In 2016, Ukraine's Prosecutor General published wiretaps of telephone calls between Sergey Glazyev and various people in Ukraine and Russia involved in funding and organizing pro-Russian clashes (later referenced to as "Glazyev tapes"), including Zatulin, who confirmed that the intercepts were genuine, just "taken out of context".

In 2021, Zatulin said in an interview that "Ukraine is an enemy of the Russian Federation and we should do everything possible to ensure such Ukraine ceases its existence".

On 19 June 2022, Zatulin considered Kazakh president Tokayev’s statements in the St. Petersburg International Economic Forum were incorrect and threatened with measures “like with Ukraine.”

Zatulin has supported Russian irredentist aspirations in Northern Kazakhstan.
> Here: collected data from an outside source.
Lemma written_grown s1 s2 (x := set_i_size newsize (inode_at ip s1)) :
  written n s1 →
  changed p [] (set_itab (alter (set_i_size newsize) ip (itab s1)) s1)
    [(iblock s ip, put_dinode (dinode_off (i_inum (inode_at ip s))) (to_disk x) (view s1 (iblock s ip)))] s2 →
  grown s2.
Proof.
  intros HW HC. pose proof (wt_upd _ _ HW) as HU. pose proof (up_layout _ _ _ _ _ HU) as HL1. pose proof (up_sb _ _ _ _ _ HU) as Esb.
  destruct (written_size _ _ HW) as [Hsz Hinum]. assert (iblock s1 ip = iblock s ip) as Eib by (unfold iblock; by rewrite Hinum, Esb).
  pose proof (f_equal itab (ch_rest _ _ _ _ _ HC) : itab s2 = alter (set_i_size newsize) ip (itab s1)) as Eit.
  pose proof (f_equal sb (ch_rest _ _ _ _ _ HC) : sb s2 = sb s1) as Esb2.
  assert (∀ y, view s2 y = if decide (y = iblock s ip) then put_dinode (dinode_off (i_inum (inode_at ip s))) (to_disk x) (view s1 (iblock s ip)) else view s1 y) as HV
    by apply (ch_view _ _ _ _ _ HC).
  pose proof (lo_size _ _ HL) as Hs0. assert (BSIZE = 1024) as HB by done.
  destruct (layout_size s1 s2 newsize HL1 Esb2 (ch_start _ _ _ _ _ HC) Eit) as (HL2 & Ei & HP & HU2); [unfold newsize; lia| | |].
  { intros b Hb0 Hb. unfold newsize in Hb. rewrite <- (Z.div_mul b BSIZE) by lia. apply (written_mapped n s1); [done|lia|].
    destruct (decide (b * BSIZE < i_size (inode_at ip s))); [by left|right; lia]. }
  { rewrite Eib. intros y Hy. rewrite HV. by rewrite decide_False. }
  pose proof (fk_iblock _ _ (lo_fs _ _ HL)) as Hib.
  split.
  - apply HC.
  - done.
  - destruct (up_inode _ _ _ _ _ HU) as [a Ha]. exists a. rewrite Eit, Ha. apply alter_compose.
  - rewrite HV, decide_True, Ei by done. fold x. apply get_put_dinode.
    + destruct (ci_bc _ _ _ _ (tr_cache _ _ _ (up_trans _ _ _ _ _ HU))) as [l Hl]. rewrite (view_size l s1 Hl).
      unfold dinode_off. change IPB with 16. change DINODE_SIZE with 64. pose proof (Z.mod_pos_bound (i_inum (inode_at ip s)) 16). lia.
    + unfold x. rewrite <- Ei. apply (lo_inode _ _ HL2).
  - intros k Hs Hne. rewrite HP by done. by apply (up_keep _ _ _ _ _ HU).
  - intros k Hs H0. rewrite HP by done. by apply (up_new _ _ _ _ _ HU).
  - intros y Hy. rewrite Esb in HU2. rewrite HU2, (up_use _ _ _ _ _ HU y Hy) by done. split; (intros [|(k & Hs & H0 & E & Hn0)]; [by left|]); right; exists k;
      [rewrite HP by done|rewrite HP in E by done]; done.
  - intros y Hy. rewrite HV in Hy. case_decide as E; [by left|]. right. destruct (up_view _ _ _ _ _ HU y Hy) as [|(k & Hs & Hk & -> & Hne)]; [by left|].
    right. exists k. rewrite HP by done. done.
  - intros o Ho. assert (o < i_size (inode_at ip s) ∨ off ≤ o < off + n) as Hcase by (unfold newsize in Ho; lia).
    rewrite <- (wt_bytes _ _ HW o ltac:(lia) Hcase). pose proof (written_mapped _ _ _ HW (proj1 Ho) Hcase) as Hne.
    assert (slot (o / BSIZE)) as Hs.
    { pose proof (Z.mod_pos_bound o BSIZE ltac:(lia)). pose proof (Z.div_mod o BSIZE ltac:(lia)). assert (0 ≤ o / BSIZE) by (apply Z.div_pos; lia).
      unfold newsize, slot in *. change MAXFILE with 268 in *. rewrite HB in *. lia. }
    unfold pbyte. rewrite HP, HV by done. rewrite decide_False; [done|]. rewrite <- Eib. destruct (lo_data _ _ HL1 _ Hs Hne) as [(_ & _ & Hx & _) _]. done.
Qed.

Lemma wp_writei E : wp (writei ip (FromKernel data) off n) (λ r s', r = n ∧ grown s') E s.
Proof.
  pose proof (lo_size _ _ HL) as Hsz. assert (MAXFILE * BSIZE = 274432) as HMAX by done.
  unfold writei. apply wp_bind, wp_get. rewrite (u32_small (off + n)) by lia.
  rewrite (proj2 (Z.ltb_ge (i_size (inode_at ip s)) off)), (proj2 (Z.ltb_ge (off + n) off)), (proj2 (Z.ltb_ge (MAXFILE * BSIZE) (off + n))) by lia. cbn [orb].
  rewrite (lo_root _ _ HL). apply wp_bind. eapply wp_post; [apply wp_writei_loop|]. intros r s1 [-> HW]. cbn [fst snd].
  apply wp_bind, wp_get. destruct (written_size _ _ HW) as [Hs1 Hi1]. rewrite Hs1. pose proof (wt_upd _ _ HW) as HU. pose proof (up_layout _ _ _ _ _ HU) as HL1.
  set (s2 := set_itab (alter (set_i_size newsize) ip (itab s1)) s1).
  assert (wp (when (i_size (inode_at ip s) <? off + n) (upd_inode ip (set_i_size (off + n)))) (λ _ s', s' = s2) E s1) as Hset.
  { apply wp_when; intros Hlt.
    - apply wp_modify. unfold s2, newsize. by rewrite Z.max_r by lia.
    - unfold s2. rewrite alter_id; [by destruct s1|]. intros x Hx. assert (inode_at ip s1 = x) as Ex by (unfold inode_at; by rewrite Hx). rewrite Ex in Hs1.
      unfold newsize. rewrite Z.max_l, <- Hs1 by lia. by destruct x. }
  apply wp_bind. eapply wp_post; [exact Hset|]. intros [] s' ->. clear Hset.
  assert (inode_at ip s2 = set_i_size newsize (inode_at ip s1)) as Ei.
  { unfold inode_at, s2. kproj. rewrite list_lookup_alter_eq. destruct (lookup_lt_is_Some_2 _ _ (lo_here _ _ HL1)) as [x ->]. done. }
  assert (IBLOCK (i_inum (inode_at ip s2)) (sb s2) = iblock s ip) as Eib by (rewrite Ei; cbn; rewrite Hi1, (up_sb _ _ _ _ _ HU); done).
  pose proof (budget_room p ip ks s HL HT Hlog Hfree s1 HU) as Hroom. pose proof (fk_iblock _ _ (lo_fs _ _ HL)) as [Hb1 Hb2].
  apply wp_bind. eapply wp_post; [apply (wp_iupdate p ip s2 E)|].
  - apply trans_set_itab, HU.
  - rewrite Ei. apply HL1.
  - rewrite Ei. destruct (lo_inode _ _ HL1) as [D1 D2 D3]. split; [exact D1|cbn; unfold newsize; lia|exact D3].
  - rewrite Eib. split; [done|]. split; [change (lg s2) with (lg s1); by rewrite (up_start _ _ _ _ _ HU)|]. change (lg s2) with (lg s1). revert Hroom. consts. lia.
  - intros [] s3 HC. rewrite Eib, Ei in HC. cbn [i_inum set_i_size] in HC. rewrite Hi1 in HC. apply wp_ret. rewrite s32_small by lia. split; [done|]. by apply (written_grown s1).
Qed.
End Write.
On 13 September 2022, in reaction to the September 2022 Armenia–Azerbaijan clashes, Zatulin blamed Azerbaijan for taking advantage of Russia's invasion of Ukraine to present a new ultimatum to Armenia, also implying Turkish involvement in Azerbaijan's actions—also stating that Russia must pacify Azerbaijan.

On 25 October 2022, Zatulin was informed by Armenian authorities that his visit to the country "would be considered undesirable", in reaction to his statements regarding Armenia.

=== Sanctions ===
He was sanctioned by the UK government on 11 March 2022 in relation to the Russo-Ukrainian War.